Las palabras serían como imágenes sinuosas, pintadas para sobre-imprimir un sentido titular y tutelar que entraría a competir enfáticamente con la firma, apenas visible junto al extremo inferior derecho, junto a la única zona de materia que ha sido acumulada junto al ángulo inferior derecho, como si fuera basura dispuesta a ser escondida debajo de la alfombra. Pero esto significaría concebir esta pintura como una alfombra destinada a cubrir un umbral. El cuadro de Gracia Barrios está pensado para ser exhibido en el suelo, como un tapete dispuesto a confirmar la existencia de una superficie verificable solo por la expansión de la letra que le asigna un lugar.   

Por lo anterior, los terrones acumulados se configuran como una reserva de materia, como  cuando los maestros impresores de serigrafía guardan en un extremo del bastidor una cierta cantidad de tinta densa, desde donde la distribuyen hacia el resto de la malla con la ayuda de una rasqueta. La mancha de tierra es el producto de la licuación de los terrones verificados en la acumulación. La línea se empasta, la mancha se entinta. Viejo principio de pintura traspasado a la serigrafía. Gracia Barrios funciona con una precedencia serigráfica. Pienso en el gran tapiz de la UNCTAD y en las pinturas de 1972 que están en la colección del MAC. Son pinturas planas que reproducen las siluetas de bloqueo simple en un gran bastidor de malla. La pintura se reconoce por el rol de bastidor de su propia facultad de contención de la imagen mecánica, recompuesta y resignificada en la deuda mecánica simple.

Entonces, primero la expansión, luego la delimitación, para evitar el escurrimiento. Finalmente, la caligrafía pasa a ser una escritura en el suelo, en la tierra, porque al ser una manuscripción con pintura celeste, lo más probable es que remita a . . . ¡un rio! El Loa es el único río que se pierde en el desierto. La frase del título, sin embargo, está lejos de perderse. No se hunde en la pintura como desierto y su trayectoria reproduce el nombre de la pintura, porque se remite a cubrir un fragmento de lo que ya está delimitado como constatación de una derrota.

¿Dónde hay más frases pintadas? ¡En las pinturas coloniales! En la zona próxima al  río Loa existen capillas coloniales en las que hay frases pintadas. Las estelas en la pintura son todo un género en las ciencias de la interpretación iconográfica. Y como la frase está escrita sobre la zona de la frente, asumiré que corresponde a una “imagen mental”.  Pero que se da a ver sobre una superficie. ¡Pintura del territorio! !A ras de suelo! Esto es lo que hace la diferencia con la pintura de paisaje. 

En algún lugar hice mención a las palabras en pintura a propósito de Butor y Lyotard.

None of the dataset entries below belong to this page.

(** The command carries the question [query] and the channel [channel];
    it was acknowledged, the loading message was posted and got the
    timestamp [ts], and the note that the query is being processed went
    through. *)
Definition ask_opened (env : Slack.environment) (command : Slack.Command)
    (channel query ts : js_string) : Prop :=
  trim (Slack.c_text command) = query
  /\ query <> []
  /\ Slack.c_channel_id command = Some channel
  /\ channel <> []
  /\ ts <> []
  /\ env unit [] Slack.Ack = Return tt
  /\ env Slack.PostMessageResult [Slack.AAck]
       (Slack.PostMessage (Slack.ask_loading channel query))
     = Return {| Slack.pr_ts := Some ts |}
  /\ env unit
       [Slack.AAck; Slack.APostMessage (Slack.ask_loading channel query)]
       (Slack.Respond Slack.ask_processing)
     = Return tt.

(** The call that deletes the loading message. *)
Definition ask_delete (channel ts : js_string) : Slack.DeleteArguments :=
  {| Slack.da_channel := channel; Slack.da_ts := ts |}.

(** A timestamp as Slack gives them. *)
Definition stamp : js_string := lit "1700000000.000100".

(** A Slack that accepts every call, with a query that ends as [q]. *)
Definition cooperative (q : completion thrown QueryResult) : Slack.environment :=
  fun R h c =>
    match c in Slack.call R return completion thrown R with
    | Slack.Ack => Return tt
    | Slack.Say _ => Return tt
    | Slack.Respond _ => Return tt
    | Slack.PostMessage _ => Return {| Slack.pr_ts := Some stamp |}
    | Slack.Delete _ => Return tt
    | Slack.Query _ => q
    end.

(** A Slack that accepts every call, with the query of the handlers wired
    to the service [service] over the transport [post]. *)
Definition wired (stringify : json -> js_string)
    (post : js_string -> VectaraRequestPayload -> RequestHeaders ->
            completion thrown AxiosResponse)
    (service : VectaraService) : Slack.environment :=
  fun R h c =>
    match c in Slack.call R return completion thrown R with
    | Slack.Ack => Return tt
    | Slack.Say _ => Return tt
    | Slack.Respond _ => Return tt
    | Slack.PostMessage _ => Return {| Slack.pr_ts := Some stamp |}
    | Slack.Delete _ => Return tt
    | Slack.Query q => query stringify post service q
    end.

(** A Slack that refuses to delete and to post a result with markup. *)
Definition reluctant (q : completion thrown QueryResult) : Slack.environment :=
  fun R h c =>
    match c in Slack.call R return completion thrown R with
    | Slack.Ack => Return tt
    | Slack.Say _ => Return tt
    | Slack.Respond _ => Return tt
    | Slack.PostMessage a =>
        match Slack.pm_mrkdwn a with
        | Some true => Throw (ThrownError (lit "msg_too_long"))
        | _ => Return {| Slack.pr_ts := Some stamp |}
        end
    | Slack.Delete _ => Throw (ThrownError (lit "message_not_found"))
    | Slack.Query _ => q
    end.

Definition ascii_lower (c : code_unit) : code_unit :=
  if (N.leb 65 c && N.leb c 90)%N then (c + 32)%N else c.

(** Lower case on the letters A to Z, to run the examples. *)
Definition lower (s : js_string) : js_string := map ascii_lower s.

Definition im (text : string) : Slack.Message := {|
  Slack.m_text := Some (lit text);
  Slack.m_channel_type := Some (lit "im");
  Slack.m_subtype := None;
  Slack.m_ts := Some stamp
|}.

Definition ask (text : string) : Slack.Command := {|
  Slack.c_command := lit "/ask";
  Slack.c_text := lit text;
  Slack.c_channel_id := Some (lit "C012345")
|}.

Definition result : QueryResult := {|
  qr_summary := lit "An **important** answer.";
  qr_sources := [Examples.source "A" "https://a.example/"]
|}.

(** Tables for the defaults, to run the examples: the strings of the
    default numbers, and their values back. *)
Definition string_of (n : number) : js_string :=
  match n with
  | Fin q =>
      if Qeq_bool q 100 then lit "100"
      else if Qeq_bool q 20 then lit "20"
      else if Qeq_bool q 300 then lit "300"
      else if Qeq_bool q (5 # 10) then lit "0.5"
      else if Qeq_bool q (3 # 10) then lit "0.3"
      else if Qeq_bool q (25 # 100) then lit "0.25"
      else if Qeq_bool q (2 # 10) then lit "0.2"
      else lit "0"
  | _ => lit "NaN"
  end.

Definition parse (s : js_string) : number :=
  if str_eqb s (lit "100") then of_Z 100
  else if str_eqb s (lit "20") then of_Z 20
  else if str_eqb s (lit "300") then of_Z 300
  else if str_eqb s (lit "0.5") then decimal 5 10
  else if str_eqb s (lit "0.3") then decimal 3 10
  else if str_eqb s (lit "0.25") then decimal 25 100
  else if str_eqb s (lit "0.2") then decimal 2 10
  else NaN.

(** An environment with the three credentials only. *)
Definition credentials_only : Env.process_env :=
  fun name =>
    if str_eqb name (lit "VECTARA_API_KEY") then Some (lit "key")
    else if str_eqb name (lit "VECTARA_CORPUS_KEY") then Some (lit "corpus")
    else if str_eqb name (lit "VECTARA_CUSTOMER_ID") then Some (lit "customer")
    else None.

End Scene.

(* ================================================================== *)
(** * The order of the derived sources                                 *)
(* ================================================================== *)

Module Order.
Import Js Prompts Vectara Props.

Y claro. ¿Cómo no lo íbanos a saber? Si la escritura es (ella misma) una imagen visual. Lo más seguro es que asistimos a una situación en que al parecer la legibilidad de la escritura está graduada o resulta derechamente ilegible, abriendo el espacio a unas “zonas de extravío” o de unas “zonas de desorientación”. Habrá que ver. Hay pinturas de Gracia Barrios en las que un verso de Gabriela Mistral había sido escrito en la zona inferior, como si este se sostuviera sin poner énfasis alguno en el conjunto de la pintura. Estoy hablando de “Exhalación del surco”. La letra pintada estaba escrita como “pie de página”.  En cambio, aquí, la letra es enfática, al punto de convertirse en un anuncio superior. Pero esta hipótesis va a ser inmediatamente desmentida. Así no se pintan los anuncios. No hay remedo verosímil de caligrafías. Entonces, ¿a que se debe esta amplificación gráfica de una letra celeste? ¿Bajar el cielo?  En verdad, no tiene que ver con el cielo-en-la-tierra.

El hombre del Loa es el que se pierde en el desierto: no llega a destino. Esta es la derrota de la he hablado más arriba. Valga repetirlo, para remarcar algo inaceptable. Por eso, el poema de Manuel Rojas. Todo ese esfuerzo, para nada. El fruto del esfuerzo del hombre del Loa se lo lleva otro. El poeta se refiere a eso. El poeta transfiere su palabra a la artista, que a su vez pinta la frase con “pintura de agua” sobre la superficie de la pintura, como desierto.